Es ist aber nicht etwa so, dass ich versuchen würde, den gleichen Witz zweimal zu erzählen. Die Single «Volksmusigg» mit der Streichmusik Alder war zwar sehr erfolgreich – aber das war nicht der Grund für dieses Album.

Was dann?
Ich habe im Studio gemerkt, dass der Sound mit Hackbrett und Akkordeon sehr gut zu meiner Musik passt. Das bestätigte sich auch auf der Bühne – die Leute sind jeweils extrem abgegangen, wenn ich mit meiner Band und der Streichmusik Alder auftrat.

Ihr letztes Album hiess «Yves Spink», eine Hommage an den coolen Zürcher Partykönig. Die Zusammenarbeit mit Gölä, der auf dem Track «Das dörfsch nöd» mitsingt, wirkt da wie eine radikale Abkehr von cool und trendy.
Das neue Album ist eine Hommage an die Schweiz.

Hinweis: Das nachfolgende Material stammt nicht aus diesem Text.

(* ===== verification/FsMkfs.v ===== *)
(** The file system [logfs_fs_format] lays out: the operations it performs,
    under any kernel, and the tree they amount to - a root directory with
    nothing but "." and "..", every other inode free. *)

From S2P Require Import Prelude.
From S2P Require Import Bytes.
From S2P Require Import DiskFormat.
From S2P Require Import Blockdev.
From S2P Require Import DiskOps.
From S2P Require Import Journal.
From S2P Require Import JournalLog.
From S2P Require Import JournalInv.
From S2P Require Import JournalSafety.
From S2P Require Import TxnApi.
From S2P Require Import FsFormat.
From S2P Require Import Inode.
From S2P Require Import InodeBits.
From S2P Require Import InodeSpec.
From S2P Require Import InodeDir.
From S2P Require Import InodeDirSpec.
From S2P Require Import InodeWalk.
From S2P Require Import Fs.
From S2P Require Import FsOps.
From S2P Require Import FsTree.
From S2P Require Import FsNewDir.
From S2P Require Import FsImage.
From S2P Require Import FsLayout.

(** ** The tree of a fresh file system *)

(** The blocks of the file system just after mkfs. *)
Record fresh_view (sb : logfs_super) (now : Z) (v : Z -> block) : Prop := {
  fv_inode_bitmap : v (sb_inode_bitmap_start sb) = mkfs_inode_bitmap;
  fv_block_bitmap : v (sb_block_bitmap_start sb) = mkfs_block_bitmap;
  fv_table_first : v (sb_inode_table_start sb)
                   = pad_block (encode_inode (root_inode (sb_data_start sb) (u64 now)));
  fv_table b : sb_inode_table_start sb < b < sb_data_start sb -> v b = zero_block;
  fv_root : v (sb_data_start sb) = dir_block LOGFS_ROOT_INO LOGFS_ROOT_INO;
}.

Lemma wf_root_inode ds now : 0 <= ds < 2 ^ 64 -> wf_inode (root_inode ds (u64 now)).
Proof.
  intros Hd. pose proof (u64_range now). split; cbn [root_inode i_mode i_nlink i_uid i_gid i_size
    i_atime i_mtime i_ctime i_blocks]; [| | |reflexivity];
    repeat (apply Forall_cons; split); try apply Forall_nil; try done; unfold LOGFS_BLOCK_SIZE; lia.
Qed.

Lemma drop_zeros n m : drop n (replicate m Byte.x00) = replicate (m - n) Byte.x00.
Proof. apply drop_replicate. Qed.

(** A slot past the struct a block starts with reads as zeros. *)
Lemma slot_padded l i :
  length l = sizeof_inode -> (1 <= i)%nat ->
  exists m, slot sizeof_inode i (pad_block l) = replicate m Byte.x00.
Proof.
  intros Hl Hi. unfold slot, pad_block. rewrite drop_app_ge by (rewrite Hl; unfold sizeof_inode; lia).
  rewrite drop_zeros, take_replicate. by eexists.
Qed.

Lemma slot_padded_first l : length l = sizeof_inode -> slot sizeof_inode 0 (pad_block l) = l.
Proof. intros Hl. unfold slot, pad_block. rewrite Nat.mul_0_r, drop_0. by apply take_app_length'. Qed.

Lemma zeros_not_dir m : S_ISDIR (i_mode (decode_inode (replicate m Byte.x00))) = false.
Proof. unfold decode_inode. cbn [i_mode]. unfold get32. by rewrite get_zeros. Qed.

Lemma zero_block_bit i : test_bit zero_block i = false.
Proof.
  rewrite test_bit_spec. unfold bitmap_byte, zero_block. rewrite nth_lookup.
  destruct (replicate block_len Byte.x00 !! _) as [c|] eqn:E; cbn [default from_option id].
  - apply lookup_replicate_1 in E as [-> _]. apply Z.bits_0.
  - apply Z.bits_0.
Qed.

Section fresh.
Context (sb : logfs_super) (now : Z) (v : Z -> block).
Hypothesis Hfs : wf_fs sb.
Hypothesis Hroot : in_table sb LOGFS_ROOT_INO.
Hypothesis Hv : fresh_view sb now v.

Lemma data_start_range : 0 <= sb_data_start sb < 2 ^ 64.
Proof. destruct Hfs. lia. Qed.

Lemma fresh_root : inode_at sb v LOGFS_ROOT_INO = root_inode (sb_data_start sb) (u64 now).
Proof.
  unfold inode_at. rewrite inode_location_eq by done. change ((LOGFS_ROOT_INO - 1) / 28) with 0.
  change (Z.to_nat ((LOGFS_ROOT_INO - 1) mod 28)) with 0%nat. rewrite Z.add_0_r, (fv_table_first _ _ _ Hv).
  pose proof (wf_root_inode _ now data_start_range) as Hw.
  rewrite slot_padded_first by by apply length_encode_inode. by apply decode_encode_inode.
Qed.

Lemma fresh_other ino :
  in_table sb ino -> ino <> LOGFS_ROOT_INO -> S_ISDIR (i_mode (inode_at sb v ino)) = false.
Proof.
  intros Hin Hne. unfold inode_at. rewrite inode_location_eq by done.
  destruct (inode_block sb ino Hfs Hin) as [Hr _]. rewrite inode_location_eq in Hr by done. cbn [fst] in Hr.
  destruct Hin as [Hin _]. unfold LOGFS_ROOT_INO in Hne.
  destruct (decide ((ino - 1) / 28 = 0)) as [Hz|Hz].
  - rewrite Hz, Z.add_0_r, (fv_table_first _ _ _ Hv).
    pose proof (wf_root_inode _ now data_start_range) as Hw.
    destruct (slot_padded (encode_inode (root_inode (sb_data_start sb) (u64 now)))
      (Z.to_nat ((ino - 1) mod 28))) as [m ->]; [by apply length_encode_inode| |apply zeros_not_dir].
    pose proof (Z.div_mod (ino - 1) 28). pose proof (Z.mod_pos_bound (ino - 1) 28). lia.
  - rewrite (fv_table _ _ _ Hv) by (pose proof (Z.div_pos (ino - 1) 28); lia).
    unfold slot, zero_block. rewrite drop_zeros, take_replicate. apply zeros_not_dir.
Qed.

Lemma fresh_blocks : blocks_of sb v LOGFS_ROOT_INO = [sb_data_start sb].
Proof.
  unfold blocks_of. rewrite fresh_root. cbn [root_inode i_blocks dir_blocks].
  rewrite (proj2 (Z.eqb_neq _ _)); [done|]. destruct Hfs. lia.
Qed.

Lemma fresh_block_used b :
  in_data sb b -> block_used sb v b = bool_decide (b = sb_data_start sb).
Proof.
  intros [Hb1 Hb2]. unfold block_used. rewrite (fv_block_bitmap _ _ _ Hv). unfold mkfs_block_bitmap.
  rewrite test_set_bit by (apply length_zero_block || unfold bitmap_bits, LOGFS_BLOCK_SIZE; lia).
  case_decide as Hd; [rewrite bool_decide_true by lia; done|]. rewrite bool_decide_false by lia.
  apply zero_block_bit.
Qed.

Lemma fresh_inode_used ino :
  0 <= ino -> inode_used sb v ino = bool_decide (ino = 0 \/ ino = LOGFS_ROOT_INO).
Proof.
  intros Hi. unfold inode_used. rewrite (fv_inode_bitmap _ _ _ Hv). unfold mkfs_inode_bitmap, LOGFS_ROOT_INO.
  rewrite !test_set_bit by (rewrite ?length_set_bit; apply length_zero_block || unfold bitmap_bits, LOGFS_BLOCK_SIZE; lia).
  repeat case_decide; [by rewrite bool_decide_true by lia..|]. rewrite bool_decide_false by lia.
  apply zero_block_bit.
Qed.

Lemma fresh_root_dir :
  wf_dir sb v LOGFS_ROOT_INO /\ the_dir sb v LOGFS_ROOT_INO = new_dir LOGFS_ROOT_INO LOGFS_ROOT_INO.
Proof.
  assert (Hin : in_data sb (sb_data_start sb)) by (destruct Hfs; unfold in_data; lia).
  assert (Hmode : S_ISDIR (i_mode (inode_at sb v LOGFS_ROOT_INO)) = true) by (by rewrite fresh_root).
  assert (Hblocks : i_blocks (inode_at sb v LOGFS_ROOT_INO) = sb_data_start sb :: replicate 11 0)
    by (by rewrite fresh_root).
  assert (Hu : block_used sb v (sb_data_start sb) = true)
    by (rewrite fresh_block_used by done; by apply bool_decide_true).
  pose proof (fv_root _ _ _ Hv) as Hr. split.
  - by apply (new_dir_wf sb v LOGFS_ROOT_INO LOGFS_ROOT_INO (sb_data_start sb)).
  - by apply (new_dir_map sb v LOGFS_ROOT_INO LOGFS_ROOT_INO (sb_data_start sb)).
Qed.

Lemma fresh_tree : tree sb v LOGFS_ROOT_INO = Some (new_dir LOGFS_ROOT_INO LOGFS_ROOT_INO).
Proof. unfold tree, is_dir. rewrite fresh_root. by rewrite <-(proj2 fresh_root_dir). Qed.

(** The image of a fresh file system: the root alone. *)
Lemma fresh_image : wf_image sb {[LOGFS_ROOT_INO]} v.
Proof.
  destruct fresh_root_dir as [Hwf Hmap]. pose proof fresh_blocks as Hbs.
  assert (Hib : ino_blocks sb v LOGFS_ROOT_INO = [sb_data_start sb]) by (by rewrite ino_blocks_dir).
  assert (Hin : in_data sb (sb_data_start sb)) by (destruct Hfs; unfold in_data; lia).
  assert (Hu : block_used sb v (sb_data_start sb) = true)
    by (rewrite fresh_block_used by done; by apply bool_decide_true).
  split; split.
  - intros i ->%elem_of_singleton. split; [apply Hwf|].
    rewrite fresh_inode_used by (unfold LOGFS_ROOT_INO; lia). by apply bool_decide_true; right.
  - intros i b ->%elem_of_singleton. rewrite Hib. by intros ->%list_elem_of_singleton.
  - intros i ->%elem_of_singleton. rewrite Hib. apply NoDup_singleton.
  - by intros i1 i2 b ->%elem_of_singleton ->%elem_of_singleton.
  - by intros i ->%elem_of_singleton _.
  - intros i ->%elem_of_singleton Hd. by rewrite (dir_isdir _ _ _ Hwf : is_dir sb v _ = true) in Hd.
  - split; [by apply elem_of_singleton|]. by rewrite fresh_tree.
  - intros d m name x ->%elem_of_singleton. rewrite fresh_tree. intros [= <-] Hx.
    apply new_dir_entry in Hx as [->| ->];
      (split; [by apply elem_of_singleton|]; cbn [fst snd]; by rewrite fresh_tree).
  - intros d1 m1 n1 d2 m2 n2 x1 x2 ->%elem_of_singleton. rewrite fresh_tree. intros [= <-] Hx Hp.
    by destruct (new_dir_proper _ _ _ _ Hx).
  - intros d m name x ->%elem_of_singleton. rewrite fresh_tree. intros [= <-] Hx Hp.
    by destruct (new_dir_proper _ _ _ _ Hx).
  - intros d m ->%elem_of_singleton. rewrite fresh_tree. intros [= <-].
    split; [apply new_dir_dots|]. exists LOGFS_ROOT_INO. split; [apply new_dir_dots|by left].
Qed.
End fresh.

Wenn Sie das als uncool empfinden, leben Sie anscheinend in einem anderen Land als ich.

Warum finden Sie die Schweiz cool?
Wir sind ein Ausnahmefall. Eine direkte Demokratie, wie wir sie haben, gibt es sonst nirgends auf der Welt. Ich empfinde die Schweiz als Paradies.

Aber besteht durch Ihre Volksmusik-Liebe nicht die Gefahr, dass Sie die Hiphop-Szene nicht mehr ernst nimmt?
Der Leitspruch der Szene ist: Keep it real, sei echt. Wenn ein amerikanischer Hiphopper von seiner Kindheit und Jugend im Ghetto erzählt, dann ist das echt. Aber wenn Schweizer Rapper Ghettogeschichten erzählen, dann stimmt etwas nicht. Ich will rappen über Dinge, die hier stattfinden, die hier sind, die echt sind.

Ist Gölä echt?
Ja. Er ist der grösste Mundartkünstler aller Zeiten, das musikalische Sprachrohr dieses Landes. Und er macht unverblümte, gerade Texte, die das Publikum berühren.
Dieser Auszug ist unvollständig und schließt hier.